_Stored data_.
(** * fftpp: a shallow embedding of FFTComplex.h and FFTReal.h

    The C++ templates are parameterised by the sample type [T].  The
    embedding follows them: every algorithm is written once over a
    [Scalar] interface, and instantiated at
    - [R], the floating-point path with IEEE rounding idealised away
      (phases, [cos] and [sin] are exact reals), and
    - [int B], a [B]-bit two's complement integer with its wrap-around
      written out; its twiddle factors go through the [double]
      arithmetic of a platform that is a parameter of the embedding.

    Sizes and indices ([size_t], and the [int] loop counters the source
    declares with [auto]) are natural numbers: no size that fits in
    memory reaches the 31 bits at which an [int] counter would wrap.

    Buffers live in one flat memory of complex cells addressed by
    natural numbers; a pointer is an address, pointer arithmetic is
    addition, and [alloca] hands out the block that starts at a stack
    address [sp] supplied by the caller of the model. *)

From Stdlib Require Import Reals ZArith List Lia Lra Bool Arith PeanoNat Sorted.
Import ListNotations.

(* ================================================================== *)
(** * Scalar math functions *)
(* ================================================================== *)

(** The operations the source applies to a sample, including the
    built-in [+], [-] and unary [-] it uses through [std::complex]. *)
Class Scalar (T : Type) : Type := {
  is_integral : bool;        (* fftpp_is_integral<T> *)
  cast : Z -> T;             (* (T) d, and the literal 0 *)
  add : T -> T -> T;
  sub : T -> T -> T;
  neg : T -> T;
  smul : T -> T -> T;
  sdiv : T -> T -> T;
  halve : T -> T;
  scos : R -> T;
  ssin : R -> T
}.

(** ** Integer samples *)

(** Reduction of a mathematical integer to [B]-bit two's complement. *)
Definition wrap (B : Z) (z : Z) : Z :=
  ((z + 2 ^ (B - 1)) mod 2 ^ B - 2 ^ (B - 1))%Z.

Definition in_range (B : Z) (z : Z) : Prop :=
  (- 2 ^ (B - 1) <= z < 2 ^ (B - 1))%Z.

(** [std::numeric_limits<T>::max()] *)
Definition int_max (B : Z) : Z := (2 ^ (B - 1) - 1)%Z.

(** [sround]: the only call site passes an [int64_t], so [T] is deduced
    as [int64_t] whatever the sample type is; [FRACBITS] is the constant
    31 and the cast to [T] binds tighter than the shift. *)
Definition FRACBITS : Z := 31.

Definition sround (x : Z) : Z :=
  Z.shiftr (wrap 64 (x + Z.shiftl 1 (FRACBITS - 1))) FRACBITS.

(** [smul] on a [B]-bit integer type: widen to [int64_t], multiply,
    [sround], narrow back. *)
Definition int_smul (B : Z) (a b : Z) : Z :=
  wrap B (sround (wrap 64 (a * b))).

(** [sdiv] on an integer type: [smul (a, max / b)]; C++ division
    truncates. *)
Definition int_sdiv (B : Z) (a b : Z) : Z :=
  int_smul B a (Z.quot (int_max B) b).

(** ** The platform's [double] arithmetic

    On an integer type [scos] and [ssin] compute in [double]: they call
    [std::cos] or [std::sin], convert [max] to [double], multiply, add
    0.5 and take [std::floor].  What these operations return to the
    last bit is the platform's business (the standard does not fix the
    accuracy of [std::cos] and [std::sin]), and [std::floor] makes the
    stored integer depend on that bit; so they are the operations of a
    platform that is left open.  A [double] is represented by the real
    number it denotes; 0.5 is a [double].  The phase the functions are
    applied to is the constructor's [factor * i], which the embedding
    computes without rounding, as it does for the floating-point
    path. *)
Class Binary64 : Type := {
  b64_cos : R -> R;           (* std::cos (double) *)
  b64_sin : R -> R;           (* std::sin (double) *)
  b64_mul : R -> R -> R;      (* double * double *)
  b64_add : R -> R -> R;      (* double + double *)
  b64_of_int : Z -> R         (* conversion of an integer to double *)
}.

(** A platform whose [double] operations are exact.  The examples that
    need a concrete platform are evaluated on it; the statements about
    integer samples hold on every platform. *)
#[export] Instance exact_binary64 : Binary64 | 10 := {
  b64_cos := cos;
  b64_sin := sin;
  b64_mul := Rmult;
  b64_add := Rplus;
  b64_of_int := IZR
}.

(** [std::floor (0.5 + max * std::cos (phase))], converted to [T].
    The conversion keeps an integer that is in the range of [T] and is
    undefined for any other; the model keeps the integer. *)
Definition int_scos `{Binary64} (B : Z) (phase : R) : Z :=
  Zfloor (b64_add 0.5 (b64_mul (b64_of_int (int_max B)) (b64_cos phase))).

Definition int_ssin `{Binary64} (B : Z) (phase : R) : Z :=
  Zfloor (b64_add 0.5 (b64_mul (b64_of_int (int_max B)) (b64_sin phase))).

(** A [B]-bit signed sample. *)
Definition int (B : positive) : Type := Z.

#[export] Instance IntScalar `{Binary64} (B : positive) : Scalar (int B) := {
  is_integral := true;
  cast := fun d => wrap (Z.pos B) d;
  add := fun a b => wrap (Z.pos B) (a + b);
  sub := fun a b => wrap (Z.pos B) (a - b);
  neg := fun a => wrap (Z.pos B) (- a);
  smul := int_smul (Z.pos B);
  sdiv := int_sdiv (Z.pos B);
  halve := fun x => Z.shiftr x 1;
  scos := int_scos (Z.pos B);
  ssin := int_ssin (Z.pos B)
}.

(** ** Floating-point samples, idealised as real numbers *)

#[export] Instance RealScalar : Scalar R := {
  is_integral := false;
  cast := IZR;
  add := Rplus;
  sub := Rminus;
  neg := Ropp;
  smul := Rmult;
  sdiv := Rdiv;
  halve := fun x => (x * 0.5)%R;
  scos := cos;
  ssin := sin
}.

(** ** What the specification says [s_mul] does on integers

    Scale the exact product by [2^-(B-1)] and round to nearest, ties
    away from zero. *)
Definition round_shift_ties_away (x F : Z) : Z :=
  (Z.sgn x * Z.shiftr (Z.abs x + Z.shiftl 1 (F - 1)) F)%Z.

Definition spec_s_mul (B : Z) (a b : Z) : Z :=
  round_shift_ties_away (a * b) (B - 1).

(* ================================================================== *)
(** * Complex math functions *)
(* ================================================================== *)

Record complex (T : Type) : Type := mkC { real : T; imag : T }.

Arguments mkC {T} _ _.
Arguments real {T} _.
Arguments imag {T} _.

Section ComplexOps.
Context {T : Type} `{Scalar T}.

Definition czero : complex T := mkC (cast 0) (cast 0).

  (** [std::complex] [operator+], [operator-] and [std::conj]. *)
Definition cadd (a b : complex T) : complex T :=
    mkC (add (real a) (real b)) (add (imag a) (imag b)).

Definition csub (a b : complex T) : complex T :=
    mkC (sub (real a) (real b)) (sub (imag a) (imag b)).

Definition conj (a : complex T) : complex T :=
    mkC (real a) (neg (imag a)).

Definition cmul (a b : complex T) : complex T :=
    mkC (sub (smul (real a) (real b)) (smul (imag a) (imag b)))
        (add (smul (real a) (imag b)) (smul (imag a) (real b))).

Definition cdiv (c : complex T) (d : Z) : complex T :=
    mkC (sdiv (real c) (cast d)) (sdiv (imag c) (cast d)).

_What you should do_.
Please return only the lines above, starting at the line that has "Definition int (B : positive) : Type := Z." and ending at the line that has "scos := cos;", keeping both and leaving each one unchanged.

_Answer to this exercise_.
Definition int (B : positive) : Type := Z.

#[export] Instance IntScalar `{Binary64} (B : positive) : Scalar (int B) := {
  is_integral := true;
  cast := fun d => wrap (Z.pos B) d;
  add := fun a b => wrap (Z.pos B) (a + b);
  sub := fun a b => wrap (Z.pos B) (a - b);
  neg := fun a => wrap (Z.pos B) (- a);
  smul := int_smul (Z.pos B);
  sdiv := int_sdiv (Z.pos B);
  halve := fun x => Z.shiftr x 1;
  scos := int_scos (Z.pos B);
  ssin := int_ssin (Z.pos B)
}.

(** ** Floating-point samples, idealised as real numbers *)

#[export] Instance RealScalar : Scalar R := {
  is_integral := false;
  cast := IZR;
  add := Rplus;
  sub := Rminus;
  neg := Ropp;
  smul := Rmult;
  sdiv := Rdiv;
  halve := fun x => (x * 0.5)%R;
  scos := cos;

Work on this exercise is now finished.